[Opening EXERCISE DATA section]

(* ===== verification/Prelude.v ===== *)
(** * DeFCoN Core: a verification of its consensus and staking code

    DeFCoN Core is a C++ node for a proof-of-stake chain with masternodes. This
    library translates parts of it, file by file, into executable definitions
    and proves them correct. Definitions keep the names of the source.

    ** The parts of the program and the files that model them

    Numbers and bytes
    - [Arith256], [Compact]: src/src/arith_uint256.{h,cpp}. The 256-bit integer
      is the array of eight 32-bit limbs of the source; [val] reads it as a
      number. [SetCompact] and [GetCompact] are the 32-bit encoding of targets.
    - [Uint256]: src/src/uint256.h, src/src/crypto/common.h.
    - [Serialize]: src/src/serialize.h. A stream is a list of bytes; the class
      [Codec] is the pair [Serialize]/[Unserialize] with its round trip as law.
    - [Transaction]: src/src/primitives/transaction.{h,cpp}.

    Hashes
    - [HashBlock]: the buffering that CSHA256, CSHA1 and CRIPEMD160 share, over the
      class [BlockHash]; [Sha256], [Sha1], [Ripemd160]: src/src/crypto/sha256.{h,cpp},
      sha1.cpp and ripemd160.cpp, with the hashes of src/src/hash.h.
    - [Merkle]: src/src/consensus/merkle.cpp; [MerkleBlock]: src/src/merkleblock.{h,cpp}.

    Scripts
    - [Script]: src/src/script/script.{h,cpp}; opcodes, script numbers, parsing.
    - [Interpreter]: src/src/script/interpreter.{h,cpp}; every opcode,
      [EvalScript], [VerifyScript]. The classes [Crypto] and [SignatureChecker]
      are what the machine asks of the hashes, the curves and the transaction.
    - [ScriptRules], [ScriptSafety]: theorems about the machine.
    - [SigHash]: the serializer of the signed transaction and the checker for an
      input, which discharges the laws the machine asks for.
    - [Standard]: src/src/script/standard.{h,cpp}; standard scripts and addresses.

    The coin set
    - [Coins]: src/src/coins.{h,cpp}, [CCoinsViewDB] of src/src/txdb.cpp. The
      class [CoinsView] is the virtual interface, [CoinsViewLaws] its contract.
    - [Undo]: [UpdateCoins], [ApplyTxInUndo] and the coin loops of [ConnectBlock]
      and [DisconnectBlock] in src/src/validation.cpp, src/src/undo.h.
    - [Compressor]: src/src/compressor.{h,cpp}, the forms on disk.

    The chain
    - [Chain], [ActiveChain]: src/src/chain.{h,cpp}. The block index is a map from
      hashes to entries, and a pointer to an entry is its hash.
    - [BlockStorage]: [AddToBlockIndex] of src/src/node/blockstorage.cpp.
    - [Params]: src/src/consensus/params.h and the main network's values.
    - [TxCheck]: src/src/consensus/tx_check.cpp and tx_verify.cpp.
    - [Pow]: src/src/pow.cpp.
    - [VersionBits]: src/src/versionbits.{h,cpp}; the class [ThresholdChecker] is the
      virtual interface of a deployment.
    - [HeaderCheck], [BlockCheck]: the rules of headers and blocks in
      src/src/validation.cpp, from [CheckBlockHeader] to [ProcessNewBlockHeaders]
      and from [CheckBlock] to [ContextualCheckBlock], with [CheckBlockSignature] of
      src/src/node/miner.cpp.
    - [ChainSelect]: the choice of the active chain in src/src/validation.cpp, from
      [FindMostWorkChain] to [ActivateBestChain]. The class [BlockConnector] stands
      for the rules of [ConnectBlock] and [DisconnectBlock] and the world they read,
      coins and locks included; nothing is asked of it. What [ConnectBlock] writes to
      the entry of a block is modelled, and the answers are kept in a log.
      [BestChain], [ReceiveBlock]: what the choice and [ReceivedBlockTransactions]
      preserve.
    - [AcceptBlock]: [AcceptBlock] and [ProcessNewBlock], and the node as a whole.

    Staking
    - [Kernel]: src/src/pos/kernel.{h,cpp}.
    - [StakePolicy], [StakeTarget], [StakeWallet]: src/src/pos/stake.{h,cpp}; the
      shape of a coinstake, the target size in IEEE doubles, and the wallet's
      side from the selection of coins to the signed coinstake.
    - [DoubleSign]: src/src/pos/doublesign.{h,cpp}.

    Masternodes
    - [MnList]: src/src/evo/deterministicmns.{h,cpp}, src/src/evo/dmnstate.h.
    - [Service]: src/src/evo/pose_service.{h,cpp}, pose_service_sentinels.{h,cpp}.

    They build on each other as the code does: a block header is checked
    ([HeaderCheck]) and enters the index ([BlockStorage]), the block follows
    ([BlockCheck], [Merkle]), its data is linked and the best chain activated
    ([AcceptBlock], [ChainSelect]), its target comes from the chain before it ([Pow]), its
    stake from a coin of the coin set ([Kernel], [Coins]), its transactions are
    checked against the coins they spend ([TxCheck], [Interpreter], [SigHash]) and
    change the coin set ([Undo]); the wallet searches for a stake that the
    consensus rules accept ([StakeWallet]); epochs of reports move the state of
    the masternodes ([Service], [MnList]).

    ** How the code is modelled

    Integers are [Z]; casts and overflowing operations are the reductions [u8] to
    [i64] of this file. Fallible code returns [option]; code with assertions or
    exceptions returns [outcome] ([Ret] or [Abort]); the script machine returns
    [eval], which separates script errors from failed assertions. Mutable objects
    are records that operations take and return. Signatures, key stores, the
    clock and the database are arguments or classes, with what is asked of them as
    named hypotheses; so are the hashes in the files that only use them.
    Every property with hypotheses has a witness.

    ** What the theorems show

    - Arithmetic: each operator on limbs computes the operation on numbers modulo
      2^256; the compact encoding is exact and rounds down.
    - Formats: integers, transactions, script numbers, coins and undo records
      read back; the places where the format is not injective are stated.
    - Hashes: each hash computes the function its authors define, however the data
      is cut; the double hash with folded constants is the plain one; a Merkle root
      without a report of mutation binds its leaves, given that the transformations
      that hash several blocks at once hash each of them; partial trees prove what
      they say and read back.
    - Chain: skip pointers agree with the walk along predecessors; every index
      reachable by adding headers is well formed; the next target is the
      formula with its product modulo 2^256, and with the numbers of the networks it is
      that of unbounded integers, although the product does overflow after slow
      proof-of-work blocks; the cache of a deployment never changes its state, which
      only moves forward.
    - Validation: every entry of a reachable block index satisfies the rules of
      headers, and [CheckBlock] accepts exactly the blocks that satisfy the rules of
      blocks, never failing an assertion. Whatever headers and blocks arrive, and
      whatever connecting blocks answers, the active chain consists of blocks that
      were connected, no block is marked without a reason, and the handlers return;
      the active chain is the best of the complete chains as long as no connected
      block was refused later, as a ChainLock or an InstantSend lock that arrives can
      make it, and nothing failed. This needs that work accumulates in the index, that
      the genesis block is not refused and that the index holds fewer than 2^32
      transactions.
    - Scripts: flags only ever restrict; no script fails an assertion or exceeds
      the limits; the condition stack refines a stack of booleans; CHECKMULTISIG
      succeeds exactly when the signatures match keys in order; a payment to a
      script hash is spent exactly by revealing the script; the bytes that are
      signed are those of the masked transaction, and those of a transaction that can
      be serialized commit to all of it and to the code without separators; the
      lock-time opcodes imply the rules of the chain; [Solver] recognises exactly
      the standard scripts, and addresses and scripts translate back and forth.
    - Coins: a stack of caches over a database refines one map; a write that
      crashes can be resumed; disconnecting a block undoes connecting it.
    - Staking: the kernel test is the stated inequality; what the wallet finds the
      validation accepts; a coinstake conserves value, respects the policy, and
      combines only outputs of the wallet that are spendable and mature.
    - Masternodes: the list and its indexes agree in every reachable state; a
      service commitment moves each masternode as the specification says; the
      aggregation counts each sentinel once; the selection is the reference one.

    ** Fuel and bounds

    A loop that is not structural takes fuel computed from its data: the length of
    the script (each operation takes a byte), the height of the entry for the walk
    along the chain, the ten bytes of a variable-length integer, the 256 bits of a
    division, the square of the number of blocks for the choice of a chain (each
    turn marks a block as failed or improves the tip). Each is shown to be enough where
    a theorem says what the loop returns; running out is [Abort] or [Crash], which the theorems exclude.

    ** Not modelled

    The network, the memory pool, the rest of validation (the assembly of
    [ConnectBlock] with its assertions, [CheckBlockIndex], special transactions, indexes, notifications, pruning, and the
    changes of a chain that an operator or a ChainLock forces), quorums, governance,
    coinjoin, the database behind the masternode list, RPC and the graphical interface are threads, locks and
    I/O around the parts above. Elliptic curve and BLS operations are libraries.

    ** This file

    Shared notation, machine integers, automation and list lemmas. *)

From Stdlib Require Import ZArith Lia.
From stdpp Require Import base list numbers option sets sorting.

[Closing EXERCISE DATA section]

▸ WORK ORDER
Would you copy, unchanged, the stretch of the records above that begins at the line containing "- [TxCheck]: src/src/consensus/tx_check.cpp" and ends at the line containing "change the coin", and only that?

▸ EXERCISE OUTPUT
    - [TxCheck]: src/src/consensus/tx_check.cpp and tx_verify.cpp.
    - [Pow]: src/src/pow.cpp.
    - [VersionBits]: src/src/versionbits.{h,cpp}; the class [ThresholdChecker] is the
      virtual interface of a deployment.
    - [HeaderCheck], [BlockCheck]: the rules of headers and blocks in
      src/src/validation.cpp, from [CheckBlockHeader] to [ProcessNewBlockHeaders]
      and from [CheckBlock] to [ContextualCheckBlock], with [CheckBlockSignature] of
      src/src/node/miner.cpp.
    - [ChainSelect]: the choice of the active chain in src/src/validation.cpp, from
      [FindMostWorkChain] to [ActivateBestChain]. The class [BlockConnector] stands
      for the rules of [ConnectBlock] and [DisconnectBlock] and the world they read,
      coins and locks included; nothing is asked of it. What [ConnectBlock] writes to
      the entry of a block is modelled, and the answers are kept in a log.
      [BestChain], [ReceiveBlock]: what the choice and [ReceivedBlockTransactions]
      preserve.
    - [AcceptBlock]: [AcceptBlock] and [ProcessNewBlock], and the node as a whole.

    Staking
    - [Kernel]: src/src/pos/kernel.{h,cpp}.
    - [StakePolicy], [StakeTarget], [StakeWallet]: src/src/pos/stake.{h,cpp}; the
      shape of a coinstake, the target size in IEEE doubles, and the wallet's
      side from the selection of coins to the signed coinstake.
    - [DoubleSign]: src/src/pos/doublesign.{h,cpp}.

    Masternodes
    - [MnList]: src/src/evo/deterministicmns.{h,cpp}, src/src/evo/dmnstate.h.
    - [Service]: src/src/evo/pose_service.{h,cpp}, pose_service_sentinels.{h,cpp}.

    They build on each other as the code does: a block header is checked
    ([HeaderCheck]) and enters the index ([BlockStorage]), the block follows
    ([BlockCheck], [Merkle]), its data is linked and the best chain activated
    ([AcceptBlock], [ChainSelect]), its target comes from the chain before it ([Pow]), its
    stake from a coin of the coin set ([Kernel], [Coins]), its transactions are
    checked against the coins they spend ([TxCheck], [Interpreter], [SigHash]) and
    change the coin set ([Undo]); the wallet searches for a stake that the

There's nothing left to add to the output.